Sin embargo, ese mesías no existe. En vano, esperamos la llegada de una sola persona, pero para enfrentar los desafíos estructurales del país se necesita más de una persona, hace falta un equipo de individualidades que formen un grupo capaz de encontrar soluciones aun en el disenso, con debate interno y con miradas distintas. 

 

Por eso, el verbo integrar tiene una potencia extraordinaria. Hay que “ integrar”, mezclar las miradas diversas, las experiencias de cada uno, comprometernos desde todos los rincones de la sociedad y pensar que la salida es con esfuerzo y dedicación.

 

"Integrar” es un espacio político que busca recobrar valores fundamentales como el esfuerzo, el merito y volver a la cultura del trabajo que nos enseñaron nuestros abuelos, mis nonos que vinieron de Italia “para hacer la patria”, como ellos decían.

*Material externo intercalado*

(** seen through another projection *)
Lemma durp_otra {X Y} (p : world -> X) (q : world -> Y) c s b {A} (m : M A) Q Q' :
  0 <= b -> (forall w, p w = c -> durp q (q w) s b m Q') ->
  (forall w a w', p w = c -> m w = Ret a w' -> Q' a (q w') -> Q a (p w')) -> durp p c s b m Q.
Proof.
  intros Hb H HQ. split; [done|]. intros w Hw Hc. destruct (H w Hc) as [_ Hm].
  destruct (Hm w Hw eq_refl) as (a & w' & H1 & H2 & H3 & H4). exists a, w'. eauto 6.
Qed.

(** beside a projection that the function keeps *)
Lemma durp_par {X Y} (p : world -> X) (q : world -> Y) c e s b {A} (m : M A) Q :
  durp p c s b m Q -> Keeps q m -> durp (fun w => (p w, q w)) (c, e) s b m (fun a x => Q a x.1 /\ x.2 = e).
Proof.
  intros [H0 Hm] Hk. split; [done|]. intros w Hw [= Hc <-].
  destruct (Hm w Hw Hc) as (a & w' & H1 & H2 & H3 & H4). exists a, w'. eauto 6.
Qed.

(** beside the clock, which stands within the bound *)
Definition con_reloj {X} (p : world -> X) (w : world) : X * Z := (p w, tickCounter (hw w)).

Lemma avanza_reloj b w w' : avanza b w w' -> 0 <= tickCounter (hw w) -> tickCounter (hw w) + b < 2 ^ 64 ->
  tickCounter (hw w) <= tickCounter (hw w') <= tickCounter (hw w) + b.
Proof. intros (n & Hn & -> & _) H0 Hb. rewrite u64_small; lia. Qed.

Lemma durp_reloj {X} (p : world -> X) c t s b b1 {A B} (m : M A) (f : A -> M B) Q1 Q :
  durp p c s b1 m Q1 ->
  (forall a c' t', Q1 a c' -> t <= t' <= t + b1 -> durp (con_reloj p) (c', t') s (b - b1) (f a) Q) ->
  0 <= b -> t + b1 < 2 ^ 64 -> durp (con_reloj p) (c, t) s b (m ≫= f) Q.
Proof.
  intros [Hb1 Hm] Hf Hb Ht. eapply (durp_bind _ _ _ _ b1 _ _ (fun a x => Q1 a x.1 /\ t <= x.2 <= t + b1)).
  - split; [done|]. intros w Hw [= Hc Htk]. destruct (Hm w Hw Hc) as (a & w' & H1 & H2 & H3 & H4).
    exists a, w'. do 4 (split; [done|]). destruct Hw as (_ & Hr & _). rewrite <- Htk in *.
    apply avanza_reloj; [exact H3|lia|lia].
  - intros a [c' t'] [H1 H2]. by apply Hf.
  - done.
Qed.
(** a function the projection does not see *)
Lemma durp_pasa {X} (p : world -> X) c t s b b1 {A B} (m : M A) (f : A -> M B) Q :
  Dur s b1 m -> Keeps p m ->
  (forall a t', t <= t' <= t + b1 -> durp (con_reloj p) (c, t') s (b - b1) (f a) Q) ->
  0 <= b -> t + b1 < 2 ^ 64 -> durp (con_reloj p) (c, t) s b (m ≫= f) Q.
Proof.
  intros Hm Hk Hf Hb Ht. eapply (durp_reloj _ _ _ _ _ _ _ _ (fun _ c' => c' = c)); [|intros a c' t' ->; apply Hf|done|done].
  apply durp_tri; [exact Hm|]. by apply tri_keep.
Qed.
(** ... nor the clock *)
Lemma durp_sin_reloj {X} (p : world -> X) c t s b {A B} (m : M A) (f : A -> M B) Q :
  Dur s 0 m -> Keeps p m ->
  (forall a, durp (con_reloj p) (c, t) s b (f a) Q) -> 0 <= b -> durp (con_reloj p) (c, t) s b (m ≫= f) Q.
Proof.
  intros [_ Hm] Hk Hf Hb. split; [done|]. intros w Hw Hc. pose proof Hc as [= Hp Ht].
  destruct (Hm w Hw) as (a & w' & H1 & Hl & (n & Hn & Ht1 & Hpot)). destruct (Hf a) as [_ H].
  assert (Htk : tickCounter (hw w') = tickCounter (hw w)).
  { rewrite Ht1. pose proof Hw as (_ & ? & _). rewrite u64_small; lia. }
  destruct (H w' Hl) as (x & w2 & H2 & H3 & H4 & H5).
  { unfold con_reloj. by rewrite (Hk _ _ _ H1), Hp, Htk, Ht. }
  exists x, w2. split; [apply bind_Ret; eauto|]. split; [done|]. split; [|done].
  eapply avanza_mono; [eapply avanza_trans; [exists n; split; [exact Hn|done]|exact H4]|lia].
Qed.
(** a look at the clock *)
Lemma durp_tic {X} (p : world -> X) c t {B} b (f : Z -> M B) Q :
  Keeps p tickRead ->
  (forall v, t <= v <= t + v_salto -> durp (con_reloj p) (c, v) true (b - v_salto) (f v) Q) ->
  0 <= b -> t + v_salto < 2 ^ 64 -> durp (con_reloj p) (c, t) true b (tickRead ≫= f) Q.
Proof.
  intros Hk Hf Hb Ht. pose proof v_salto_rango. split; [done|]. intros w Hw [= Hp Htk].
  destruct (tickRead_mira w Hw) as (n & w' & H1 & H2 & H3 & H4 & Hn).
  pose proof Hw as (_ & Hr & _). rewrite Htk, u64_small in H4 by lia.
  destruct (Hf (t + n)) as [_ Hx]; [lia|]. destruct (Hx w' H2) as (x & w2 & H5 & H6 & H7 & H8).
  { unfold con_reloj. by rewrite (Hk _ _ _ H1), Hp, H4. }
  exists x, w2. split; [apply bind_Ret; rewrite H4 in H1; eauto|]. split; [done|]. split; [|exact H8].
  replace b with (v_salto + (b - v_salto)) by lia. eapply avanza_trans; [|exact H7].
  exists n. split; [done|]. split; [rewrite H4, u64_small by lia; congruence|intros H0; specialize (Hn H0); lia].
Qed.
(** a write outside the clock *)
Lemma durp_modify {X} (p : world -> X) (g : X -> X) c t s b {B} (h : world -> world) (f : unit -> M B) Q :
  Dur s 0 (modify h) -> (forall w, p (h w) = g (p w)) ->
  durp (con_reloj p) (g c, t) s b (f tt) Q -> 0 <= b -> durp (con_reloj p) (c, t) s b (modify h ≫= f) Q.
Proof.
  intros Hm Hg Hf Hb. replace b with (0 + (b - 0)) by lia.
  eapply (durp_bind _ _ _ _ 0 _ _ (fun _ x => x = (g c, t))); [|intros a x ->|lia].
  - destruct Hm as [_ Hm]. split; [done|]. intros w Hw [= Hc Ht]. destruct (Hm w Hw) as ([] & w' & H1 & H2 & H3).
    exists tt, w'. do 3 (split; [done|]). injection H1 as <-. unfold con_reloj. rewrite Hg, Hc. f_equal.
    destruct H3 as (n & Hn & -> & _). destruct Hw as (_ & Hr & _). rewrite u64_small; lia.
  - destruct a. eapply durp_conseq; [exact Hf|lia|done].
Qed.

(** one more turn of a loop *)
Lemma durp_loop_n {X} (p : world -> X) c s b {S R} (body : S -> M (S + R)) n st Q :
  durp p c s b (r ← body st; match r with inl st' => loop_n n body st' | inr x => mret x end) Q ->
  durp p c s b (loop_n (Datatypes.S n) body st) Q.
Proof. intros [H0 H]. split; [done|]. intros w Hw Hc. destruct (H w Hw Hc) as (a & w' & H1 & Hr).
  exists a, w'. split; [|exact Hr]. rewrite loop_n_S, <- H1. unfold mbind, M_bind.
  by destruct (body st w) as [[]| |].
Qed.
Lemma combustible : exists n, env_fuel = Datatypes.S (Datatypes.S n) /\ 99999 <= Z.of_nat n.
Proof using V. pose proof v_fuel. exists (env_fuel - 2)%nat. lia. Qed.

(** for a caller that does not look at the projection *)
Lemma durp_dur {X} (p : world -> X) s b {A} (m : M A) Q :
  0 <= b -> (forall c, durp p c s b m Q) -> Dur s b m.
Proof.
  intros Hb H. split; [done|]. intros w Hw. destruct (H (p w)) as [_ Hm].
  destruct (Hm w Hw eq_refl) as (a & w' & H1 & H2 & H3 & _). eauto 6.
Qed.

Lemma dur_assoc s b {A B D} (m : M A) (f : A -> M B) (g : B -> M D) :
  Dur s b (a ← m; x ← f a; g x) -> Dur s b (x ← (a ← m; f a); g x).
Proof.
  intros [H0 H]. split; [done|]. intros w Hw. destruct (H w Hw) as (x & w' & Hx & Hr).
  exists x, w'. split; [|done]. rewrite <- Hx. unfold mbind, M_bind. by destruct (m w).
Qed.
Lemma dur_ret_bind s b {A B} (a : A) (f : A -> M B) : Dur s b (f a) -> Dur s b (mret a ≫= f).
Proof. done. Qed.

#[global] Instance dur_gets_0 s {A} (f : world -> A) : Dur s 0 (gets f).
Proof. by apply dur_gets. Qed.
#[global] Instance dur_emit_0 s e : Dur s 0 (emit e).
Proof. by apply dur_emit. Qed.
Lemma dur_inp_0 s i : i <> InTick -> Dur s 0 (inp i).
Proof. intros. by apply dur_inp. Qed.
#[global] Instance dur_set_tec s (f : world -> teclado_st) : Dur s 0 (modify (fun w => set_tec (f w) w)).
Proof. by apply dur_modify. Qed.
#[global] Instance dur_set_db s (f : world -> list PinUsuario_t) :
  Dur s 0 (modify (fun w => set_db (f w) w)).
Proof. by apply dur_modify. Qed.
#[global] Instance dur_set_conectado s (f : world -> bool) :
  Dur s 0 (modify (fun w => set_conectado (f w) w)).
Proof. by apply dur_modify. Qed.
#[global] Instance dur_set_scan s (f : world -> scan_st) : Dur s 0 (modify (fun w => set_scan (f w) w)).
Proof. by apply dur_modify. Qed.
#[global] Instance dur_set_mef s (f : world -> mef_st) : Dur s 0 (modify (fun w => set_mef (f w) w)).
Proof. by apply dur_modify. Qed.
End Plazos.

#[export] Hint Extern 1 (Dur _ _ (inp _)) => (apply dur_inp_0; discriminate) : typeclass_instances.

(** One step of a bound's derivation: what runs first is brought to the front,
    branches are split, a function whose bound is known is passed over. *)
Ltac dur_step :=
  match goal with
  | |- Dur _ _ (mbind _ (mbind _ _)) => apply dur_assoc
  | |- Dur _ _ (mbind _ (mret _)) => apply dur_ret_bind
  | |- Dur _ _ (mbind _ (when ?c _)) => destruct c; cbn [when]
  | |- Dur _ _ (mbind _ (match ?x with _ => _ end)) => let H := fresh "Hb" in destruct x eqn:H
  | |- Dur _ _ (mbind _ _) => eapply dur_bind; [solve [apply _]|intros|lia]
  | |- Dur _ _ (mret _) => apply dur_ret; lia
  | |- Dur _ _ (when _ _) => apply dur_when; [intros|lia]
  | |- Dur _ _ (let '(_, _) := ?x in _) => destruct x
  | |- Dur _ _ (match ?x with _ => _ end) => let H := fresh "Hb" in destruct x eqn:H
  | |- Dur _ _ _ => eapply dur_mono; [solve [apply _]|lia]
  end.
Ltac dur_run := pose proof v_salto_rango; repeat dur_step.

Ellos supieron integrarse a esta tierra y formar una familia con la cultura del trabajo como modo de ser y vivir y la mirada puesta en el esfuerzo y la educación de sus hijos. 

 

La patria que soñaron los nonos, los abuelos de cada uno de nosotros, ahí es a donde tenemos que volver,  a esos mismos principios, claramente el camino no es la grieta, las divisiones internas que tanto dolor nos causaron a lo largo de estos años.

 

Familias, amigos, parejas que se distanciaron por ponerse de una lado o de otro, sin poder escucharse, ni entenderse. El odio y el antagonismo que agitan los dirigentes desde los escenarios hacen daño y no permiten ampliar la mirada.

 

Es por eso que nuestra propuesta además de buscar la integración y renovar los valores del merito, el esfuerzo y la cultura del trabajo también busca desterrar, de una vez y para siempre, la grieta que divide a nuestra sociedad.

 

Quizás parezca utópico lo que proponemos para los tiempos que corren, pero para lograr las metas hay que tener claro el norte para poder desandar el camino.